2.     Duplica-se, desnecessariamente, o processo investigativo. Na Justiça, o Ministério Público tem de praticamente repetir o que foi feito no alongado e custoso processo policial. O indiciado, que confessou um crime perante o Delegado de Polícia, nega-o ou modifica a versão na fase judiciária, geralmente alegando que confessara sob tortura. Não teria essa tentativa de álibi se o seu depoimento fosse tomado na presença de uma autoridade judiciária com direito a interferir no processo.

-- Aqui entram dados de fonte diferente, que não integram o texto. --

Lemma allocateFromFreelist_spec p d :
  let n := FreelistRoot (p_hdr p) in let l1 := next_lsn p in let l2 := u64 (l1 + 1) in
  let h1 := popped (p_pageSize p) (p_hdr p) (table (p_pool p)) (pg_data p d) in
  pg_open p -> pool_ok (p_pageSize p) 0 (p_pool p) -> hdr_fits p (p_hdr p) ->
  lent (p_pageSize p) (DbHeader.PageCount (p_hdr p)) (table (p_pool p)) (pg_data p d) ->
  0 <= n < DbHeader.PageCount (p_hdr p) -> 0 < FreelistPageCount (p_hdr p) ->
  gspec allocateFromFreelist (p, d)
    (fun m s' => m = n /\ exists t1 d' f, fetched p d n t1 d' /\ t1 !! n = Some f /\
       lands p (touched (p_pageSize p) l2 h1 (<[n := marked n l1 (zeroed f)]> t1)) (bump_changes h1) l2 d' s')
    (fetch_fails p d n).
Proof.
  intros n l1 l2 h1 Hp HP Hh HL Hn Hc. unfold allocateFromFreelist. gsteps. fold n.
  eapply gspec_mono; [apply (fetchLocked_spec p d n Hp HP HL Hn)| |done].
  intros u s1 (t1 & d1 & Hf & (P & c & -> & HP1 & Hz & Ht1)). gsteps.
  destruct (fetched_lent p d n t1 d1 _ Hp HP HL Hn Hf) as (HL1 & _ & (f & Hf1 & Hbuf & Hpin) & _).
  apply gspec_frame with (f := f); [change (table P !! n = Some f); by rewrite Ht1|]. gsteps.
  set (p1 := pgw P c (p_hdr p) (p_nextLSN p) p).
  cbn [p_hdr set_hdr set_freelist with_counters FreelistPageCount FreelistRoot p1 pgw set_pool set_ctr set_nextLSN].
  assert (Hgt : (FreelistPageCount (p_hdr p) >? 0) = true) by lia. rewrite Hgt.
  unfold zero_frame. gsteps. set (p2 := set_pool _ _).
  set (t2 := <[n := zeroed f]> t1).
  assert (Hff : frame_ok (p_pageSize p) n f) by (apply (po_frames _ _ _ HP1); by rewrite Ht1).
  assert (Ht2 : table (p_pool p2) = t2).
  { unfold t2. rewrite <- Ht1. exact (table_upd n zeroed P f ltac:(by rewrite Ht1)). }
  assert (HP2 : pool_ok (p_pageSize p2) 0 (p_pool p2)).
  { apply pool_ok_upd; [exact HP1|]. intros g Hg. assert (Some f = Some g) as [= <-] by (rewrite <- Hf1, <- Ht1; exact Hg).
    split; [by apply zeroed_ok|done]. }
  assert (Hp2 : pg_open p2) by by destruct Hp.
  assert (Hf2 : table (p_pool p2) !! n = Some (zeroed f)) by (rewrite Ht2; apply lookup_insert_eq).
  eapply gspec_mono; [apply (markDirty_spec p2 d1 n _ Hp2 HP2 Hf2)| |done].
  intros u2 s3 (P3 & c3 & -> & HP3 & Hz3 & Ht3). gsteps.
  set (p3 := pgw P3 c3 _ _ p2). assert (Hp3 : pg_open p3) by by destruct Hp.
  assert (Hh1 : p_hdr p3 = h1).
  { change (set_freelist (freelist_next (Buf f)) (FreelistPageCount (p_hdr p) - 1) (p_hdr p) = h1). unfold h1, popped. by rewrite Hbuf. }
  assert (Hb1 : bytes_ok (Buf f) /\ blen (Buf f) = p_pageSize p) by (by destruct Hff as (_ & ? & ? & _)).
  pose proof (valid_size _ (pn_size _ Hp)) as [Hps _].
  assert (Hc32 : in_u 32 (FreelistPageCount (p_hdr p))) by (destruct Hh as [Hh _]; unfold DbHeader.header_ok in Hh; tauto).
  assert (Hh3 : hdr_fits p3 (p_hdr p3)).
  { rewrite Hh1. apply (hdr_fits_freelist p); [done| |unfold in_u in *; lia].
    change (in_u 32 (freelist_next (page_at (p_pageSize p) (table (p_pool p)) (pg_data p d) n))). rewrite <- Hbuf. apply freelist_next_u32; [apply Hb1|lia]. }
  assert (H03 : is_Some (table (p_pool p3) !! 0)).
  { change (is_Some (table P3 !! 0)). rewrite Ht3, Ht2. destruct (ln_zero _ _ _ _ HL1) as (f0 & Hf0 & _).
    unfold t2. rewrite insert_insert_eq. apply lookup_insert_is_Some'. right. by eexists. }
  eapply gspec_mono; [apply (touchHeader_spec p3 d1 Hp3 HP3 H03 Hh3)| |done].
  intros u4 s4 (P4 & c4 & -> & HP4 & Hz4 & Ht4). gsteps. split; [done|]. exists t1, d1, f. split; [done|]. split; [done|].
  exists P4, c4. split; [by rewrite <- Hh1|]. split; [done|]. split.
  { etransitivity; [exact Hz4|]. etransitivity; [exact Hz3|]. exact Hz. }
  rewrite Ht4. change (p_pageSize p3) with (p_pageSize p). rewrite Hh1. change (table (p_pool p3)) with (table P3).
  rewrite Ht3, Ht2. unfold t2. rewrite insert_insert_eq. done.
Qed.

3.     Inteiro colapso da nossa estrutura prisional. Os detentos superam em número, muitas vezes multiplicado por dois ou três, os espaços físicos que lhes são reservados, criando-se entre eles situações insuportáveis de angústia e de revolta. Centenas ou milhares de mandados de prisão são intencionalmente negligenciados como uma contribuição ao não agravamento das situações de superlotação dos presídios.

4.     Falhas graves da nossa legislação, que não tem acompanhado a celeridade com que evolui, infelizmente, a tecnologia do crime. Ao seqüestrador ou ao assassino cruel, basta atribuir a um “laranja” menor de idade, que não pode ser penalizado, a autoria de crimes para fugir a penas maiores. Fatos que se vêm sucedendo.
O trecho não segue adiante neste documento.